Les plus grands émetteurs chinois se tournent vers l’euro
L’euro commence à attirer les grands émetteurs chinois. Quelques jours avant la mise en place officielle d’une ligne de swap de change de 45 milliards d’euros entre les banques centrales chinoise et européenne, le géant pétrolier chinois Sinopec, qui détient un portefeuille de dette de quelque 100 milliards de dollars, est venu pour la première fois solliciter le marché de la monnaie unique en émettant 550 millions d’euros à 7 ans dans le cadre d’un financement mixte «dual currency» d’un montant total de 3,5 milliards de dollars.
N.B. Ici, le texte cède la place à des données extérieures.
Lemma indexOfFrom_absent (arr : list jsstring) (x : jsstring) (i : Z) :
  ~ In x arr -> indexOfFrom arr x i = -1.
Proof.
  revert i. induction arr as [|y r IH]; intros i Hn; simpl; [reflexivity|].
  destruct (jsstring_eq_dec y x) as [->|_].
  - exfalso. apply Hn. now left.
  - apply IH. intros Hin. apply Hn. now right.
Qed.

Lemma indexOfFrom_first (arr : list jsstring) (x : jsstring) (k : nat) (i : Z) :
  nth_error arr k = Some x ->
  (forall j, (j < k)%nat -> nth_error arr j <> Some x) ->
  indexOfFrom arr x i = i + Z.of_nat k.
Proof.
  revert k i. induction arr as [|y r IH]; intros k i Hk Hmin.
  - destruct k; discriminate.
  - simpl. destruct (jsstring_eq_dec y x) as [->|Hne].
    + destruct k as [|k]; [lia|].
      exfalso. apply (Hmin 0%nat); [lia | reflexivity].
    + destruct k as [|k]; simpl in Hk; [congruence|].
      rewrite (IH k (i + 1) Hk); [lia|].
      intros j Hj. apply (Hmin (S j)). lia.
Qed.

(** In an array without repeated elements the position of an element is
    its first occurrence. *)
Lemma NoDup_first_occurrence (arr : list jsstring) (x : jsstring) (k : nat) :
  NoDup arr -> nth_error arr k = Some x ->
  forall j, (j < k)%nat -> nth_error arr j <> Some x.
Proof.
  intros Hnd Hk j Hj Hjx.
  assert (Hlen : (j < length arr)%nat) by (apply nth_error_Some; congruence).
  pose proof (proj1 (NoDup_nth_error arr) Hnd j k Hlen) as Heq.
  rewrite Hk, Hjx in Heq. specialize (Heq eq_refl). lia.
Qed.

(** ** The staleness filter *)

Lemma isCommitHashTooOld_selected
  (yamls : list OwlBotYamlAndPath.t) (i : Z) (hs : list jsstring) :
  beginAfterCommitHash yamls <> [] ->
  isCommitHashTooOld (Some yamls) i hs =
    (indexOf hs (beginAfterCommitHash yamls) >=? 0)
    && (indexOf hs (beginAfterCommitHash yamls) <=? i).
Proof.
  intros Hne. unfold isCommitHashTooOld.
  destruct (beginAfterCommitHash yamls); [congruence | reflexivity].
Qed.

Lemma isCommitHashTooOld_unselected
  (yamls : list OwlBotYamlAndPath.t) (i : Z) (hs : list jsstring) :
  beginAfterCommitHash yamls = [] ->
  isCommitHashTooOld (Some yamls) i hs = false.
Proof.
  intros He. unfold isCommitHashTooOld. now rewrite He.
Qed.

Lemma beginAfterCommitHash_skip
  (pre rest : list OwlBotYamlAndPath.t) :
  Forall (fun yaml => truthy (hashOf yaml) = false) pre ->
  beginAfterCommitHash (pre ++ rest) = beginAfterCommitHash rest.
Proof.
  induction 1 as [|yaml pre Hy _ IH]; simpl; [reflexivity|].
  destruct (hashOf yaml) as [[|c h]|]; simpl in Hy; try discriminate; exact IH.
Qed.

Lemma beginAfterCommitHash_none (yamls : list OwlBotYamlAndPath.t) :
  Forall (fun yaml => truthy (hashOf yaml) = false) yamls ->
  beginAfterCommitHash yamls = [].
Proof.
  intros Hall. rewrite <- (app_nil_r yamls).
  now rewrite (beginAfterCommitHash_skip yamls [] Hall).
Qed.

Lemma beginAfterCommitHash_here
  (yaml : OwlBotYamlAndPath.t) (rest : list OwlBotYamlAndPath.t)
  (H : jsstring) :
  hashOf yaml = Some H -> H <> [] ->
  beginAfterCommitHash (yaml :: rest) = H.
Proof.
  intros Hy Hne. simpl. rewrite Hy. destruct H; [congruence | reflexivity].
Qed.

(** C3. When the boundary [H] selected from the configs sits at index [k]
    of the commit-hash list (its first occurrence; its only one in a
    history, where no hash repeats), [isCommitHashTooOld] answers true at
    every index [i >= k] and false at every index [i < k]; when [H] does
    not occur in the list it answers false at every index. *)
Theorem isCommitHashTooOld_boundary
  (yamls : list OwlBotYamlAndPath.t) (hs : list jsstring)
  (H : jsstring) (k : nat) (i : Z) :
  beginAfterCommitHash yamls = H -> H <> [] ->
  (nth_error hs k = Some H ->
   (forall j, (j < k)%nat -> nth_error hs j <> Some H) ->
   (Z.of_nat k <= i -> isCommitHashTooOld (Some yamls) i hs = true) /\
   (i < Z.of_nat k -> isCommitHashTooOld (Some yamls) i hs = false))
  /\ (~ In H hs -> isCommitHashTooOld (Some yamls) i hs = false).
Proof.
  intros Hsel Hne. subst H.
  rewrite (isCommitHashTooOld_selected yamls i hs Hne).
  split.
  - intros Hk Hmin. unfold indexOf.
    rewrite (indexOfFrom_first hs _ k 0 Hk Hmin).
    split; intros Hi.
    + apply andb_true_iff. split; [apply Z.geb_le | apply Z.leb_le]; lia.
    + apply andb_false_iff. right. apply Z.leb_gt. lia.
  - intros Hn. unfold indexOf. now rewrite (indexOfFrom_absent hs _ 0 Hn).
Qed.

(** C4. The boundary is taken from the first config, in list order, whose
    trimmed [begin-after-commit-hash] is non-empty: the configs after it do
    not influence the answer; and when no config declares one the answer is
    false at every index of every commit-hash list. *)
Theorem isCommitHashTooOld_first_declared
  (pre post : list OwlBotYamlAndPath.t) (yaml : OwlBotYamlAndPath.t)
  (H : jsstring) (i : Z) (hs : list jsstring) :
  Forall (fun y => truthy (hashOf y) = false) pre ->
  (hashOf yaml = Some H -> H <> [] ->
   beginAfterCommitHash (pre ++ yaml :: post) = H /\
   isCommitHashTooOld (Some (pre ++ yaml :: post)) i hs =
     (indexOf hs H >=? 0) && (indexOf hs H <=? i))
  /\ isCommitHashTooOld (Some pre) i hs = false.
Proof.
  intros Hpre. split.
  - intros Hy Hne.
    assert (Hsel : beginAfterCommitHash (pre ++ yaml :: post) = H).
    { rewrite (beginAfterCommitHash_skip pre (yaml :: post) Hpre).
      exact (beginAfterCommitHash_here yaml post H Hy Hne). }
    split; [exact Hsel|].
    rewrite isCommitHashTooOld_selected; rewrite Hsel;
      [reflexivity | exact Hne].
  - apply isCommitHashTooOld_unselected.
    exact (beginAfterCommitHash_none pre Hpre).
Qed.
Une opération qui fait suite à l’émission similaire réalisée quelques jours plus tôt par Cnooc de 500 millions d’euros dans le cadre d’un financement dual de 2 milliards de dollars. «Le marché euro, qui n’est pas pollué par la crise budgétaire et politique que traverse actuellement les Etats-Unis et qui bénéficie du maintien d’une politique accommodante de la part de la BCE, est particulièrement attractif en ce moment pour les émetteurs chinois», explique Yves Jacob, responsable des émissions de dette en Asie pour la Société Générale, qui a dirigé l’opération Sinopec aux côtés de Citigroup, JPMorgan, HSBC, et Goldman Sachs.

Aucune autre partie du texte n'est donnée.